僕のようなパートタイムシンガーでも4本も予定が入るほど(灘では1本のみ)だから、
周りのミュージシャンは皆忙しそうだ。ええことです。
水道筋界隈も歳末ライヴ目白押し。
その皮切りとなるカサ・スリムの3人ツアー「カサ・テンポ」を観に、カフェ・ハンドレッドタイムスへ……
行けなかった。いや、行けたのに、なんたることか、日を間違えていた。
日曜の夕方、ちっち氏に電話し
「きょうのカサやん、完売でしたよね。
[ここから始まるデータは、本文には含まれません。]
(** * The wikitext core of the LinguaLibre Malayalam Wiktionary bot

    A shallow embedding of the pure text functions of
    [lingualibre_ml_wikt_bot.py] (the filename pattern, [parse_sections],
    [page_has_audio], [find_pronunciation_section], [build_audio_line] and
    [add_pronunciation_to_page]) together with the fragment of Python's [re]
    backtracking matcher that their three patterns use.

    A Python [str] is a sequence of code points: it is modelled as a list of
    integers.  Positions and lengths are natural numbers.

    Around the core stand the loops that feed and drive it: the three
    sources of recordings ([query_lingualibre_recordings],
    [query_commons_for_files], [search_commons_for_words]) over the answers
    they get, and [process_recording] and [run] of
    [MalayalamPronunciationBot] over the answers of the wiki, with the
    counters of [self.stats] and the calls that leave the process. *)

From Stdlib Require Import String Ascii ZArith Arith Bool Lia List.
Import ListNotations.

Set Implicit Arguments.

(** ** Characters and text *)

Definition char := Z.
Definition text := list char.

(** An ASCII literal of the source, as code points. *)
Definition str (s : string) : text :=
  map (fun a => Z.of_N (N_of_ascii a)) (list_ascii_of_string s).

Definition NL : char := 10%Z.

Definition in_range (lo hi c : char) : bool := ((lo <=? c) && (c <=? hi))%Z.

(** [Py_UNICODE_ISSPACE]: the code points that [\s] matches in a [str]
    pattern and that [str.strip()] removes. *)
Definition unicode_isspace (c : char) : bool :=
  (in_range 9 13 c || in_range 28 32 c || (c =? 133) || (c =? 160)
   || (c =? 5760) || in_range 8192 8202 c || (c =? 8232) || (c =? 8233)
   || (c =? 8239) || (c =? 8287) || (c =? 12288))%Z.

(** The class [.] without DOTALL: anything but a line feed. *)
Definition dot (c : char) : bool := negb (c =? NL)%Z.

Definition ascii_lower (c : char) : char :=
  if in_range 65%Z 90%Z c then (c + 32)%Z else c.

(** A literal [x] of a pattern compiled with IGNORECASE, for an ASCII [x]
    (the patterns of the source hold no other literal): the two ASCII cases
    of the letter and the code points that the matcher folds onto it, which
    are U+0130 and U+0131 for [i], U+017F for [s] and U+212A for [k]. *)
Definition ignorecase_eq (x c : char) : bool :=
  let lo := ascii_lower x in
  (ascii_lower c =? lo)%Z
  || ((lo =? 105)%Z && ((c =? 304)%Z || (c =? 305)%Z))
  || ((lo =? 115)%Z && (c =? 383)%Z)
  || ((lo =? 107)%Z && (c =? 8490)%Z).

(** ** Exceptions

    What Python raises is a value of the model: a computation returns
    [Ok v] or [Raise e]. *)

Inductive exn := IndexError | AttributeError | TypeError.

Inductive outcome (A : Type) : Type :=
| Ok (a : A)
| Raise (e : exn).
Arguments Ok {A} a.
Arguments Raise {A} e.

Definition bind {A B} (m : outcome A) (f : A -> outcome B) : outcome B :=
  match m with
  | Ok a => f a
  | Raise e => Raise e
  end.

Notation "x <- m ;; f" := (bind m (fun x => f))
  (at level 61, m at next level, right associativity).

(** ** The regular expressions of the source

    The three patterns quantify single characters only, so a repetition
    carries an atom. *)

Module Re.

Inductive atom :=
| Lit (c : char)                (* a literal character *)
| Cls (p : char -> bool).       (* a class: [\s], [\d], [.], [[a-z]] *)

Inductive regex :=
| Eps                           (* the empty pattern *)
| One (a : atom)
| Rep (a : atom) (lo : nat) (hi : option nat) (greedy : bool)
| Bol                           (* ^ *)
| Eol                           (* $ *)
| Grp (n : nat) (r : regex)     (* the n-th capturing group *)
| Ref (n : nat)                 (* \n *)
| Alt (r1 r2 : regex)
| Seq (r1 r2 : regex).

Record flags := Flags { MULTILINE : bool; IGNORECASE : bool }.

(** The matcher's position in the subject: the characters before it, last
    one first, the characters from it on, and the groups closed so far (the
    latest binding of a group first). *)
Record cursor := Cursor {
  seen : text;
  rest : text;
  caps : list (nat * text)
}.

Definition pos (z : cursor) : nat := length (seen z).

Fixpoint group (n : nat) (cs : list (nat * text)) : option text :=
  match cs with
  | [] => None
  | (m, t) :: cs' => if Nat.eqb m n then Some t else group n cs'
  end.

Definition atom_ok (fl : flags) (a : atom) (c : char) : bool :=
  match a with
  | Lit x => if IGNORECASE fl then ignorecase_eq x c else (c =? x)%Z
  | Cls p => p c
  end.

Definition at_bol (fl : flags) (z : cursor) : bool :=
  match seen z with
  | [] => true
  | c :: _ => MULTILINE fl && (c =? NL)%Z
  end.

Definition at_eol (fl : flags) (z : cursor) : bool :=
  match rest z with
  | [] => true
  | c :: t => (c =? NL)%Z && (MULTILINE fl || match t with [] => true | _ => false end)
  end.

Definition may_more (hi : option nat) : bool :=
  match hi with
  | Some 0 => false
  | _ => true
  end.

Definition less (hi : option nat) : option nat := option_map Nat.pred hi.

Section Loops.
Variable R : Type.
Variable ok : char -> bool.

(** [x{lo,hi}]: take as many as allowed, then give back one at a time. *)
Fixpoint rep_greedy (lo : nat) (hi : option nat) (sn rs : text)
         (k : text -> text -> option R) : option R :=
  let stop := match lo with 0 => k sn rs | S _ => None end in
  match rs with
  | c :: rs' =>
      if ok c && may_more hi then
        match rep_greedy (Nat.pred lo) (less hi) (c :: sn) rs' k with
        | Some r => Some r
        | None => stop
        end
      else stop
  | [] => stop
  end.

(** [x{lo,hi}?]: take as few as allowed, then one more at a time. *)
Fixpoint rep_lazy (lo : nat) (hi : option nat) (sn rs : text)
         (k : text -> text -> option R) : option R :=
  match lo, k sn rs with
  | 0, Some r => Some r
  | _, _ =>
      match rs with
      | c :: rs' =>
          if ok c && may_more hi
          then rep_lazy (Nat.pred lo) (less hi) (c :: sn) rs' k
          else None
      | [] => None
      end
  end.
End Loops.

(** [t] at the head of [s]: what follows it. *)
Fixpoint strip_prefix (t s : text) : option text :=
  match t, s with
  | [], _ => Some s
  | x :: t', y :: s' => if (x =? y)%Z then strip_prefix t' s' else None
  | _ :: _, [] => None
  end.

(** The text between two positions of one scan. *)
Definition between (z z' : cursor) : text :=
  rev (firstn (pos z' - pos z) (seen z')).
Arguments between : simpl never.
立見でええんでちょっと覗きに行きます」と軽やかに告げると、
しばし沈黙の後、「は?何ゆうてんねん。昨日やぞ、ライヴ」と、突き放すような声。
「え、マジで……」と絶句する僕に、
「盛り上がったでえ。大合唱あり、チリンチリン(カサ・ファンにはおなじみ)あり、
水道筋ミュージックストリートのお客さんがまた来店してくれたり……」と畳み掛けるちっち氏。
カフェ・ハンドレッドタイムス提供 
あいたたたたた。またやった。旨い酒を呑める日を一つ損した。
なんで、俺はこうもスケジュール管理ができないのか……自らを苛む僕にちっち氏が追い討ち。
「困るなあ、うちのライヴは土曜やって、そろそろ覚えてもらわな。灘人失格ちゃうか」
あう……言葉もない。
鰻の「山信」を知らず、灘の長老たちにじわじわといたぶられるnaddist氏のような心境であった。
だが、気を取り直していこう。水道筋の歳末ライヴはまだまだ続く。

[7日(金)な也]天野SHO 
SHOさんが、京都・伏見の「鉄拳ギタリスト」西野やすしさんを迎え、名物ユニット「天西ブルースライン」を。
[9日(日)チンタ醉宵食堂]チンタ醉宵クラブバンド
若きテナーブロワー、イッペイくんがリーダーを務めるハウスバンドのレギュラーステージ。
[21日(金)な也]川上盾&関島秀樹
歌う牧師とシンガーソングライター、2人の弾き語りによるクリスマス・チャリティ・ショー。
[22日(土)カフェ・ハンドレッドタイムス]美崎しのぶ&ゴーゴー木村
SMSにも登場したパチャンガの2人を中心にしたクリスマスへのカウントダウン。
[23日(日)チンタ醉宵食堂]チンタ醉宵クラブバンド
先述と同様。この日にワタクシ、MJがゲストとしてお邪魔いたします。
[30日(日)カフェ・ハンドレッドタイムス]夜な夜な市場
小竹親とカサやんの「夜な夜な」を軸に、the twinsの兄貴も、マンボ松本も駆けつける豪華忘年会。

どうですか、この豊富なラインナップ。
僕が身近で把握してるだけでこれだから、ほかにもまだまだあるかもしれない。
水道筋に「音」が着実に根付いていることを示す年の瀬のライヴ・ラッシュ。
あー、今年は「夜な夜な」忘年会で締めやな。

●今日の灘ノオト:I Miss You / Harold Melvin & the Blue Notes

  「おまえに会いたい」。見逃したカサやんライヴへの思いを込めて、
  マッチョな男前、テディ・ペンが熱く切なく吠えるバラードの名曲を。